Properties such as these, seen in the display, can be used to distinguish one 
episode (program) from another. 

One of the most appealing aspects of our approach is that all phases of the 
processing are automated, and there are no user-set parameters or other user 
intervention required. 

We checked that the pertinent words found to characterize each scene were 
unique. This was always the case. If the same word were found to be closest to 
two scenes we could of course use any such multiple occurrences of words. 

The motivation for our tag clouds is to go beyond frequency of occurrence 
statistics and instead visualize at once multiple facets of the filmscripts. 

3.2 Tracking of Characters 

In the sequence of scenes balance must be maintained as well as tempo-related 
contrast. In such areas as contrasts between interior and exterior scenes, day 
and night, and the presence or absence of principal and secondary characters, 
the filmscript must reflect vital aids and hints to the viewer, provoking both 
continuity of understanding by the viewer and discontinuity to trigger hightened 
attention. 

We will look at the principal characters in the CSI scripts and television 
series programs: Gil Grissom, Warrick Brown, Nick Stokes, Catherine Willows, 
Jim Brass, and Sara Sidle. We will refer to them by the first or family name 
mainly used: Grissom, Warrick, Nick, Catherine, Brass and Sara. 
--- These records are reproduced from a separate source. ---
(** X6: pdftk is started at most once, and only on a staged form: in
    [src/fillpdf.go] after [data.fdf] was created and written in full in
    the new directory, in [FillFromReader] after the temporary file was
    written, in the second [Fill] with the encoded form on standard
    input.  An operation that starts no process returns an error. *)
Theorem pdftk_started_once_when_staged (os : OS)
    (it : list (string * value)) (path pdfFile : string) :
  let r1 := fillpdf_go.Fill os it path in
  let r2 := part_000.FillFromReader os it pdfFile in
  let r3 := part_000.Fill os it path in
  (filter is_run r1.2 = [] /\ (exists msg, r1.1 = Err msg) \/
   exists resolved tmpDir r,
     os_Abs os path = Ok resolved /\
     os_TempDir os "" "fillpdf-" = Ok tmpDir /\
     os_Create os (os_Clean os (tmpDir +:+ "/data.fdf")) = None /\
     os_Write os (os_Clean os (tmpDir +:+ "/data.fdf")) (fillpdf_go.fdfContent it)
       = None /\
     filter is_run r1.2 =
       [ERun (Some tmpDir) "pdftk"
          [resolved; "fill_form"; os_Clean os (tmpDir +:+ "/data.fdf"); "output"; "-"]
          StdinNone r]) /\
  (filter is_run r2.2 = [] /\ (exists msg, r2.1 = Err msg) \/
   exists f r,
     os_CreateTemp os "" "fdf" = Ok f /\
     os_Write os f (part_000.createFdfFile it) = None /\
     filter is_run r2.2 =
       [ERun None "pdftk" ["-"; "fill_form"; f; "output"; "-"]
          (StdinReader pdfFile) r]) /\
  (filter is_run r3.2 = [] /\ (exists msg, r3.1 = Err msg) \/
   exists resolved r,
     os_Abs os path = Ok resolved /\
     filter is_run r3.2 =
       [ERun None "pdftk" [resolved; "fill_form"; "-"; "output"; "-"]
          (StdinBytes (part_000.createFdfFile it)) r]).
Proof.
  intros r1 r2 r3. subst r1 r2 r3. split_and!.
  - case_answers;
      first [ left; split; [reflexivity | eexists; reflexivity]
            | right; eexists _, _, _; split_and!; eauto; reflexivity ].
  - case_answers;
      first [ left; split; [reflexivity | eexists; reflexivity]
            | right; eexists _, _; split_and!; eauto; reflexivity ].
  - case_answers;
      first [ left; split; [reflexivity | eexists; reflexivity]
            | right; eexists _, _; split_and!; eauto; reflexivity ].
Qed.

(** X7: The only paths created, written, closed or removed are the staging
    area: in [src/fillpdf.go] the directory [ioutil.TempDir] returned and
    [data.fdf] in it, in [FillFromReader] the file [os.CreateTemp]
    returned; [Fill] of the second source file touches no path at all. *)
Theorem only_staging_area_touched (os : OS)
    (it : list (string * value)) (path pdfFile : string) :
  (forall p, p ∈ paths_touched (fillpdf_go.Fill os it path).2 ->
     exists tmpDir,
       os_TempDir os "" "fillpdf-" = Ok tmpDir /\
       (p = tmpDir \/ p = os_Clean os (tmpDir +:+ "/data.fdf"))) /\
  (forall p, p ∈ paths_touched (part_000.FillFromReader os it pdfFile).2 ->
     os_CreateTemp os "" "fdf" = Ok p) /\
  paths_touched (part_000.Fill os it path).2 = [].
Proof.
  split_and!.
  - intros p. case_answers; cbn; intros Hin; inv_elem Hin; subst; eauto.
  - intros p. case_answers; cbn; intros Hin; inv_elem Hin; subst; eauto.
  - case_answers; reflexivity.
Qed.

(** X8: [createFdfFile(form, path)] of [src/fillpdf.go]: a file that was
    opened is closed, once, also when the write fails; when [os.Create]
    fails its error is returned and nothing is written or closed; the
    function succeeds exactly when both the create and the write do, and
    what it writes is the encoded form. *)
Theorem createFdfFile_file_discipline (os : OS)
    (it : list (string * value)) (path : string) :
  let r := fillpdf_go.createFdfFile os it path in
  concat (map closed r.2) = concat (map opened r.2) /\
  (r.1 = Ok tt <->
   os_Create os path = None /\
   os_Write os path (fillpdf_go.fdfContent it) = None) /\
  (forall e, os_Create os path = Some e ->
     r = (Err e, [ECreate path (Some e)])) /\
  (forall e, os_Create os path = None ->
     os_Write os path (fillpdf_go.fdfContent it) = Some e ->
     r = (Err e, [ECreate path None;
                  EWrite path (fillpdf_go.fdfContent it) (Some e);
                  EClose path])) /\
  (forall p data w, EWrite p data w ∈ r.2 ->
     p = path /\ data = fillpdf_go.fdfContent it).
Proof.
  intros r. subst r. split_and!.
  - case_answers; reflexivity.
  - split.
    + case_answers; intros [=]; done.
    + intros [HC HW]. unfold_ops. rewrite HC, HW. reflexivity.
  - intros e HC. unfold_ops. rewrite HC. reflexivity.
  - intros e HC HW. unfold_ops. rewrite HC, HW. reflexivity.
  - intros p data w. case_answers; cbn; intros Hin; inv_elem Hin;
      by simplify_eq.
Qed.

(** ** More on the encoder *)

Lemma concat_lines_length_perm (l1 l2 : list string) :
  l1 ≡ₚ l2 ->
  String.length (concat_lines l1) = String.length (concat_lines l2).
Proof.
  induction 1 as [|x l l' _ IH|x y l|l l' l'' _ IH1 _ IH2];
    simpl; rewrite ?length_append in *; lia.
Qed.

Lemma fdfText_length (header footer : string) (it : list (string * value)) :
  String.length (fdfText header footer it) =
    (String.length header + String.length footer + 2
     + String.length (concat_lines (fieldEntries it)))%nat.
Proof.
  unfold fdfText. rewrite !length_append.
  change (String.length LF) with 1%nat. lia.
Qed.

(** X9: Setting a field and encoding: the entries are those of the form
    without that key, plus the one line of the new value, so an old value
    of the key leaves no line behind and the text grows by that line. *)
Theorem encode_after_insert (form : Form) (it it' : list (string * value))
    (key : string) (v : value) :
  range_order (delete key form) it ->
  range_order (<[key := v]> form) it' ->
  fieldEntries it' ≡ₚ fieldEntry key v :: fieldEntries it /\
  String.length (part_000.createFdfFile it') =
    (String.length (part_000.createFdfFile it)
     + String.length (fieldEntry key v))%nat /\
  String.length (fillpdf_go.fdfContent it') =
    (String.length (fillpdf_go.fdfContent it)
     + String.length (fieldEntry key v))%nat.
Proof.
  unfold range_order. intros Hit Hit'.
  assert (Hp : fieldEntries it' ≡ₚ fieldEntry key v :: fieldEntries it).
  { unfold fieldEntries.
    change (fieldEntry key v :: ((fun kv => fieldEntry kv.1 kv.2) <$> it))
      with ((fun kv => fieldEntry kv.1 kv.2) <$> ((key, v) :: it)).
    apply fmap_Permutation.
    rewrite Hit', Hit, <- insert_delete_eq.
    apply map_to_list_insert, lookup_delete_eq. }
  split; [exact Hp|].
  apply concat_lines_length_perm in Hp.
  change (concat_lines (fieldEntry key v :: fieldEntries it))
    with (fieldEntry key v +:+ concat_lines (fieldEntries it)) in Hp.
  rewrite length_append in Hp.
  unfold part_000.createFdfFile, fillpdf_go.fdfContent.
  rewrite !fdfText_length. lia.
Qed.

Lemma encode_after_insert_witness :
  let form : Form := <["Age" := VInt 29]> ∅ in
  range_order (delete "Age" form) [] /\
  range_order (<["Age" := VFloat64 bits_30]> form) [("Age", VFloat64 bits_30)] /\
  fieldEntries [("Age", VFloat64 bits_30)] ≡ₚ
    fieldEntry "Age" (VFloat64 bits_30) :: fieldEntries [].
Proof.
  intros form.
  assert (H1 : range_order (delete "Age" form) [])
    by (unfold range_order; reflexivity).
  assert (H2 : range_order (<["Age" := VFloat64 bits_30]> form)
                 [("Age", VFloat64 bits_30)])
    by (unfold range_order; reflexivity).
  split; [exact H1|]. split; [exact H2|].
  destruct (encode_after_insert form _ _ "Age" (VFloat64 bits_30) H1 H2)
    as (H & _).
  exact H.
Defined.

Lemma chars_inj (a b : string) : chars a = chars b -> a = b.
Proof.
  intros H. rewrite <- (string_of_list_ascii_of_string a),
    <- (string_of_list_ascii_of_string b).
  unfold chars in H. by rewrite H.
Qed.

Lemma append_inj_r (a b t : string) : a +:+ t = b +:+ t -> a = b.
Proof.
  intros H. apply chars_inj.
  apply (f_equal chars) in H. rewrite !chars_append in H.
  by apply app_inv_tail in H.
Qed.

(** A text without [)] ends at the first [)] that follows it. *)
Lemma split_at_rparen (k1 k2 r1 r2 : string) :
  no_rparen k1 = true -> no_rparen k2 = true ->
  k1 +:+ String ")" r1 = k2 +:+ String ")" r2 ->
  k1 = k2 /\ r1 = r2.
Proof.
  revert k2. induction k1 as [|c k1 IH]; intros [|c2 k2] H1 H2 E.
  - by injection E as ->.
  - rewrite append_cons in E. injection E as <- _.
    unfold no_rparen in H2. simpl in H2. discriminate H2.
  - rewrite append_cons in E. injection E as -> _.
    unfold no_rparen in H1. simpl in H1. discriminate H1.
  - rewrite !append_cons in E. injection E as -> E.
    unfold no_rparen in H1, H2. simpl in H1, H2.
    apply andb_true_iff in H1 as [_ H1]. apply andb_true_iff in H2 as [_ H2].
    destruct (IH k2 H1 H2 E) as [-> ->]. done.
Qed.

(** X10: When field names hold no [)], an entry determines its name and the
    text of its value: different names, or different value texts, never
    give the same line. *)
Theorem fieldEntry_injective (k1 k2 : string) (v1 v2 : value) :
  no_rparen k1 = true ->
  no_rparen k2 = true ->
  fieldEntry k1 v1 = fieldEntry k2 v2 ->
  k1 = k2 /\ valStr v1 = valStr v2.
Proof.
  intros H1 H2 E. unfold fieldEntry in E.
  apply (inj (String.app "<< /T (")) in E.
  change (") /V (" +:+ valStr v1 +:+ ")>>" +:+ LF)
    with (String ")" (" /V (" +:+ valStr v1 +:+ ")>>" +:+ LF)) in E.
  change (") /V (" +:+ valStr v2 +:+ ")>>" +:+ LF)
    with (String ")" (" /V (" +:+ valStr v2 +:+ ")>>" +:+ LF)) in E.
  destruct (split_at_rparen _ _ _ _ H1 H2 E) as [-> E'].
  split; [done|].
  apply (inj (String.app " /V (")) in E'.
  exact (append_inj_r _ _ _ E').
Qed.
The Correspondence Analysis allows us to easily seek the principal character 
who is closest to each scene. In the plot of scenes crossed by all words used in the 
filmscript, which naturally contains the character names, we look for proximity 

- in the full dimensional Euclidean, factor space, so no approximation is involved 

- between the character and the scenes. The relative importance is expressed 
by size in Figures [6] and [Tj This relative importance is a scaled version of 
the log (base 10) of the squared Euclidean distance. (Using the distance or 
squared distance, and taking the log, there is clearly no effect on monotonicity 
of proximity. We take the log for improved visual appearance.) 

We can see at a glance how Grissom pervades these films; whether char- 
acters reappear as the most crucial players implying intertwining of different 
actors; how the central roles of male and female characters alternate; and so on.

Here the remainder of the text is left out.